- DATASET RECORDS:
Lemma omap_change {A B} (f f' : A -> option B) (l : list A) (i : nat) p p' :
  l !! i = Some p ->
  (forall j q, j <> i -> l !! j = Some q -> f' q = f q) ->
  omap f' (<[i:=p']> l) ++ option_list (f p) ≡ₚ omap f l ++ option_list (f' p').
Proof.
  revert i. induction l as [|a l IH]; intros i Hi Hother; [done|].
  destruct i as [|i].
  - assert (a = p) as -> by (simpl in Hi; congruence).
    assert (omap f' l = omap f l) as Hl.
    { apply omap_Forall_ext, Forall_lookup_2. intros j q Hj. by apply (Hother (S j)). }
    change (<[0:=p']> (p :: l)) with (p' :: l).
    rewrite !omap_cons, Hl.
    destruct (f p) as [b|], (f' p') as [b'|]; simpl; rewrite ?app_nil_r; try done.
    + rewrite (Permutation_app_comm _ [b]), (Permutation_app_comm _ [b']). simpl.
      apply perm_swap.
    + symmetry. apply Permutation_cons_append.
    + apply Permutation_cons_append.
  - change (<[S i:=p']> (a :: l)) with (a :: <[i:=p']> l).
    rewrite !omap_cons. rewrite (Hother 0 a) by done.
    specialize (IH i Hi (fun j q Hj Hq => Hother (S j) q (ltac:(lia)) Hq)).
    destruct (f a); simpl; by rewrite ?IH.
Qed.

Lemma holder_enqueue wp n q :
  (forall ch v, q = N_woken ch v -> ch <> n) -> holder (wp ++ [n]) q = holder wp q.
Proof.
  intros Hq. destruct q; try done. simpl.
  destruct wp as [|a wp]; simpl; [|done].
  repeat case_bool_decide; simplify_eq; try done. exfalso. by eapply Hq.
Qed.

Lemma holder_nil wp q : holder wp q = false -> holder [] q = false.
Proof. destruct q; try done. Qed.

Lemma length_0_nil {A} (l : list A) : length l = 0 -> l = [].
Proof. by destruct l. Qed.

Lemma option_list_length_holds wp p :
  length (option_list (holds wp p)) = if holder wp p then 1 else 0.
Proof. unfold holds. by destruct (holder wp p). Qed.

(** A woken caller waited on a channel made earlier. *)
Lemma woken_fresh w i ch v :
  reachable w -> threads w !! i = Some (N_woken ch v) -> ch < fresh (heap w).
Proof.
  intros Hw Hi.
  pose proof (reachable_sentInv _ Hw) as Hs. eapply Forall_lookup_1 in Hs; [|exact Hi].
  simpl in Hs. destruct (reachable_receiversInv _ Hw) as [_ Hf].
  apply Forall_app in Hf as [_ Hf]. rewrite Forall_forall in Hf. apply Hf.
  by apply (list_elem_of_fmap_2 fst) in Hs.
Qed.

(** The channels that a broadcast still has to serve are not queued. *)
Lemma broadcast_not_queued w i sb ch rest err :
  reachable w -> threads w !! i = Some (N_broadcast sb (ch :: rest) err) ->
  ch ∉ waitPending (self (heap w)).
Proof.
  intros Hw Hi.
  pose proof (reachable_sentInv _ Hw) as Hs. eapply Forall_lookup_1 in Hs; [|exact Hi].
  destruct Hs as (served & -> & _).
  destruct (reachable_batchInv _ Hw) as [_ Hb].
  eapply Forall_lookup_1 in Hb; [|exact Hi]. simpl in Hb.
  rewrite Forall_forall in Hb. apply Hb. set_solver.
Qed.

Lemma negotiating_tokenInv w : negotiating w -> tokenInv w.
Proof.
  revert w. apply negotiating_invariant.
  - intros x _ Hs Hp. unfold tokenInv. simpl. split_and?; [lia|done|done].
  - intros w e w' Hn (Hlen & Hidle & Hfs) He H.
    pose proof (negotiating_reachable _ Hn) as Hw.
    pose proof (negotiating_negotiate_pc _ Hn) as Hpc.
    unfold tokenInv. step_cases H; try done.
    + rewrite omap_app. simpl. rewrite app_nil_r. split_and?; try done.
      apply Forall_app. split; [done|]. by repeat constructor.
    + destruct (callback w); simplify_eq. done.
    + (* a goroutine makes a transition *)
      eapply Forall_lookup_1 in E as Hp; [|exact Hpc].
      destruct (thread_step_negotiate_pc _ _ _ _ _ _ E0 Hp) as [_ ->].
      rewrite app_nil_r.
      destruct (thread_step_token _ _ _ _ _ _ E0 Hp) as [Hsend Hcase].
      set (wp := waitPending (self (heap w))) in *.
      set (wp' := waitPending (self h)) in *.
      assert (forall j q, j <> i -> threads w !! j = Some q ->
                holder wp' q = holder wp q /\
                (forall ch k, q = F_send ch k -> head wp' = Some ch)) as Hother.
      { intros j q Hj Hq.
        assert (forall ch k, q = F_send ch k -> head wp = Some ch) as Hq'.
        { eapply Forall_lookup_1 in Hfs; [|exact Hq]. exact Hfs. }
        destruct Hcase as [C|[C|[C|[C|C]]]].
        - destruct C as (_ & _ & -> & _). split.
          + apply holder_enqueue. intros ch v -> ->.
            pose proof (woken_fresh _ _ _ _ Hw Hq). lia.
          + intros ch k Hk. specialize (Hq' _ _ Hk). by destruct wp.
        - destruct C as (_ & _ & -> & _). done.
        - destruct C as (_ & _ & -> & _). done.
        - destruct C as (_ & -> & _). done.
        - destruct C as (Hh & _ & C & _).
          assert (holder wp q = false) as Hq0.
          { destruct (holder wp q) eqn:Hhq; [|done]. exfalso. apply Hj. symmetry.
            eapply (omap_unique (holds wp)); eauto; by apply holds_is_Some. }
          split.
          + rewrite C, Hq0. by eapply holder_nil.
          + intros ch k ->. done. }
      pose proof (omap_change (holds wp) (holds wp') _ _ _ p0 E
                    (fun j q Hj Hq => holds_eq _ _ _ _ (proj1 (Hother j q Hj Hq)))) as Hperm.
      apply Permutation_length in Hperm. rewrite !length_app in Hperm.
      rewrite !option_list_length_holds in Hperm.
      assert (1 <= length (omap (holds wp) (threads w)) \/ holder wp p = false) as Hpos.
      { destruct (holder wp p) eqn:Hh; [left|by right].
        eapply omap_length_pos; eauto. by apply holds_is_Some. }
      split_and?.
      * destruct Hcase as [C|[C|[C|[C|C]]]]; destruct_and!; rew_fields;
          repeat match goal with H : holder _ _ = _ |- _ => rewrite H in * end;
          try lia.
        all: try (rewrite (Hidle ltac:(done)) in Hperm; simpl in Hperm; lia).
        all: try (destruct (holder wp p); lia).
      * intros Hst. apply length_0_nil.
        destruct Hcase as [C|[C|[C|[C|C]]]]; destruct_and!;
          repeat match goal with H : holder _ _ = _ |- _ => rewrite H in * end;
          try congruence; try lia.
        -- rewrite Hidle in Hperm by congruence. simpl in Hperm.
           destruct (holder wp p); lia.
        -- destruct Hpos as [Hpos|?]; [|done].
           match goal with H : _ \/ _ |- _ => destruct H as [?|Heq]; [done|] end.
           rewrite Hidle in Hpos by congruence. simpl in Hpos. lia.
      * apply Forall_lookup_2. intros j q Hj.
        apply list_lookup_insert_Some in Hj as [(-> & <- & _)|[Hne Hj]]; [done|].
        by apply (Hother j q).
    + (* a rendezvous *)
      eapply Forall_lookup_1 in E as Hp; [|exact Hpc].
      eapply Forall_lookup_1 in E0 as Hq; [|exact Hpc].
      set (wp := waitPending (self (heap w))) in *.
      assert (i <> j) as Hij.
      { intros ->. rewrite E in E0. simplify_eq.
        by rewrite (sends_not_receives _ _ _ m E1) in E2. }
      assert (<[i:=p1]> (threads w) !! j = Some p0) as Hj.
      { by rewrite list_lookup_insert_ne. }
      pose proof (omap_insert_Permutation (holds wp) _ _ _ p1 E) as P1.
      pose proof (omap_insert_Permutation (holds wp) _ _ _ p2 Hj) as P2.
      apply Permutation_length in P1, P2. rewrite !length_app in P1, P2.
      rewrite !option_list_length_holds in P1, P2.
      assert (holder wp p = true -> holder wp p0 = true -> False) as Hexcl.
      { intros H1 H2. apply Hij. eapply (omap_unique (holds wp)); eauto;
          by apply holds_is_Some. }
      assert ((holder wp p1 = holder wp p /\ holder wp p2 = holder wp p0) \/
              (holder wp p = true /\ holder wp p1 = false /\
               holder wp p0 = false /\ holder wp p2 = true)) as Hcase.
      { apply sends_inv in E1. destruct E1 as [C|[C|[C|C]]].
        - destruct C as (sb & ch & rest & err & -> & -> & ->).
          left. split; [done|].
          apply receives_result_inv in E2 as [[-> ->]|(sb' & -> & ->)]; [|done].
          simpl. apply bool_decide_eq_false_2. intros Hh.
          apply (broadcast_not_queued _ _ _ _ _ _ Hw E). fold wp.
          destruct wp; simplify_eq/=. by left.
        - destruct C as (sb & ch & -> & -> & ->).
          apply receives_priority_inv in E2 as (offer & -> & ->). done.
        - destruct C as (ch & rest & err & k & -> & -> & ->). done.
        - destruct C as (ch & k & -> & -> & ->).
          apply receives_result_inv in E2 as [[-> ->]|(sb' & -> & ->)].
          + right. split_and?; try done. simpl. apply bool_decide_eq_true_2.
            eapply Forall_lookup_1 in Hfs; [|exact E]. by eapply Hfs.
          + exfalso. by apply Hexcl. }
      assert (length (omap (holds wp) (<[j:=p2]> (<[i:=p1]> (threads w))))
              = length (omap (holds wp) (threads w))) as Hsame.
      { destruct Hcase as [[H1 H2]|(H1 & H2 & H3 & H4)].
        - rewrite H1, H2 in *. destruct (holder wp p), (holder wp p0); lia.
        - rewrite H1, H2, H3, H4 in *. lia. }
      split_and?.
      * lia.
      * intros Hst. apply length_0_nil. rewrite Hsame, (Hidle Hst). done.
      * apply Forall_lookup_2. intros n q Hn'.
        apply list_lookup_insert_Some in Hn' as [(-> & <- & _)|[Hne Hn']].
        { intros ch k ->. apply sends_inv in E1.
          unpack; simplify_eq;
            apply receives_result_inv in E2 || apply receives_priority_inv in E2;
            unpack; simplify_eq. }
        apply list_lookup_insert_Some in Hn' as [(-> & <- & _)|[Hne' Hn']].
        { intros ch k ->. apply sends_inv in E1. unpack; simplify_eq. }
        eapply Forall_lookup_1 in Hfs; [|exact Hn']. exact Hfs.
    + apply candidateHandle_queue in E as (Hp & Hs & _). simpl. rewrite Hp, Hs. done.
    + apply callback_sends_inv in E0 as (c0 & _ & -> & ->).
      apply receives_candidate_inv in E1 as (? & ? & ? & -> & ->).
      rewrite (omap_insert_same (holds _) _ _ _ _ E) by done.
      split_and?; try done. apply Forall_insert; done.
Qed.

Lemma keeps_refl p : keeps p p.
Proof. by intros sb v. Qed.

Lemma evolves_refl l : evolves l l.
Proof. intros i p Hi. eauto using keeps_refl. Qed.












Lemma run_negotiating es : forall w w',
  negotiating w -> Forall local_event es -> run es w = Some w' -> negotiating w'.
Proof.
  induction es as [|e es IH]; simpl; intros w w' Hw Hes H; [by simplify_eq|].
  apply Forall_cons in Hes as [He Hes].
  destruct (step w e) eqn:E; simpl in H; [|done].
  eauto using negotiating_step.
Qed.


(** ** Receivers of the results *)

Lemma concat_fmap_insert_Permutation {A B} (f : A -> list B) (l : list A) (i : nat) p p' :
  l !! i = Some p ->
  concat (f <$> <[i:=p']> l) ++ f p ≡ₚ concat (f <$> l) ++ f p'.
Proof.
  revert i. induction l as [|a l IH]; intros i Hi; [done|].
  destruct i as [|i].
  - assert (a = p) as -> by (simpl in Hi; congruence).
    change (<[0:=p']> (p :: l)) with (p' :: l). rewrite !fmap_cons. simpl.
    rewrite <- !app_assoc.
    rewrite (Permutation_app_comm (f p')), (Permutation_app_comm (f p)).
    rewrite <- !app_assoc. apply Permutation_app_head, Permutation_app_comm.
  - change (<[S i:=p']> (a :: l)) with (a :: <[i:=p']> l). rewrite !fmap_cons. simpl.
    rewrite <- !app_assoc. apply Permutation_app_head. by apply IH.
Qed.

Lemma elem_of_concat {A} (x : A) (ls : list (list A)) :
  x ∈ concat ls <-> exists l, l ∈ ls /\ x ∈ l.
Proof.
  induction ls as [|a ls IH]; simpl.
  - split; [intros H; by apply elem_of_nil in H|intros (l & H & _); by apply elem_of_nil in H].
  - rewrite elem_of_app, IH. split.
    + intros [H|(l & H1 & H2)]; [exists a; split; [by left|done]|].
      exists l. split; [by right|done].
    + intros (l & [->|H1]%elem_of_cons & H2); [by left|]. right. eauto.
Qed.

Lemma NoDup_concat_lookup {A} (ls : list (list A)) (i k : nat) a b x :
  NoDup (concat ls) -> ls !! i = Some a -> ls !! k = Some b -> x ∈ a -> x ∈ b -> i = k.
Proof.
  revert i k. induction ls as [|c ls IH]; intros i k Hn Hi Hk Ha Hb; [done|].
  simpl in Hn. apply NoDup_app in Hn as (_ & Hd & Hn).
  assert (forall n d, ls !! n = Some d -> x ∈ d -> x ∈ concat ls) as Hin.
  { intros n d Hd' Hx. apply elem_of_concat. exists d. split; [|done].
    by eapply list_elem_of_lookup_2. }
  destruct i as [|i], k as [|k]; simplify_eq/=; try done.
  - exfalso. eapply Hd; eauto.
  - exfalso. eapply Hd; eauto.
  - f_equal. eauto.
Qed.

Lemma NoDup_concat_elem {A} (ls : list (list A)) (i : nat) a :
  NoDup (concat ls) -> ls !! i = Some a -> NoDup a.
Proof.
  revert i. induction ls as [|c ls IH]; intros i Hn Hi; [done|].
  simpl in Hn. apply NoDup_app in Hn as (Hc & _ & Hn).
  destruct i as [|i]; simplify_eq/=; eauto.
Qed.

- PROBLEM DESCRIPTION: Using the data above, reproduce exactly the lines from the line that contains "apply receives_priority_inv in E2 as" through the line that contains "H2 & H3 & H4)].", including both.

- TASK ANSWER:
          apply receives_priority_inv in E2 as (offer & -> & ->). done.
        - destruct C as (ch & rest & err & k & -> & -> & ->). done.
        - destruct C as (ch & k & -> & -> & ->).
          apply receives_result_inv in E2 as [[-> ->]|(sb' & -> & ->)].
          + right. split_and?; try done. simpl. apply bool_decide_eq_true_2.
            eapply Forall_lookup_1 in Hfs; [|exact E]. by eapply Hfs.
          + exfalso. by apply Hexcl. }
      assert (length (omap (holds wp) (<[j:=p2]> (<[i:=p1]> (threads w))))
              = length (omap (holds wp) (threads w))) as Hsame.
      { destruct Hcase as [[H1 H2]|(H1 & H2 & H3 & H4)].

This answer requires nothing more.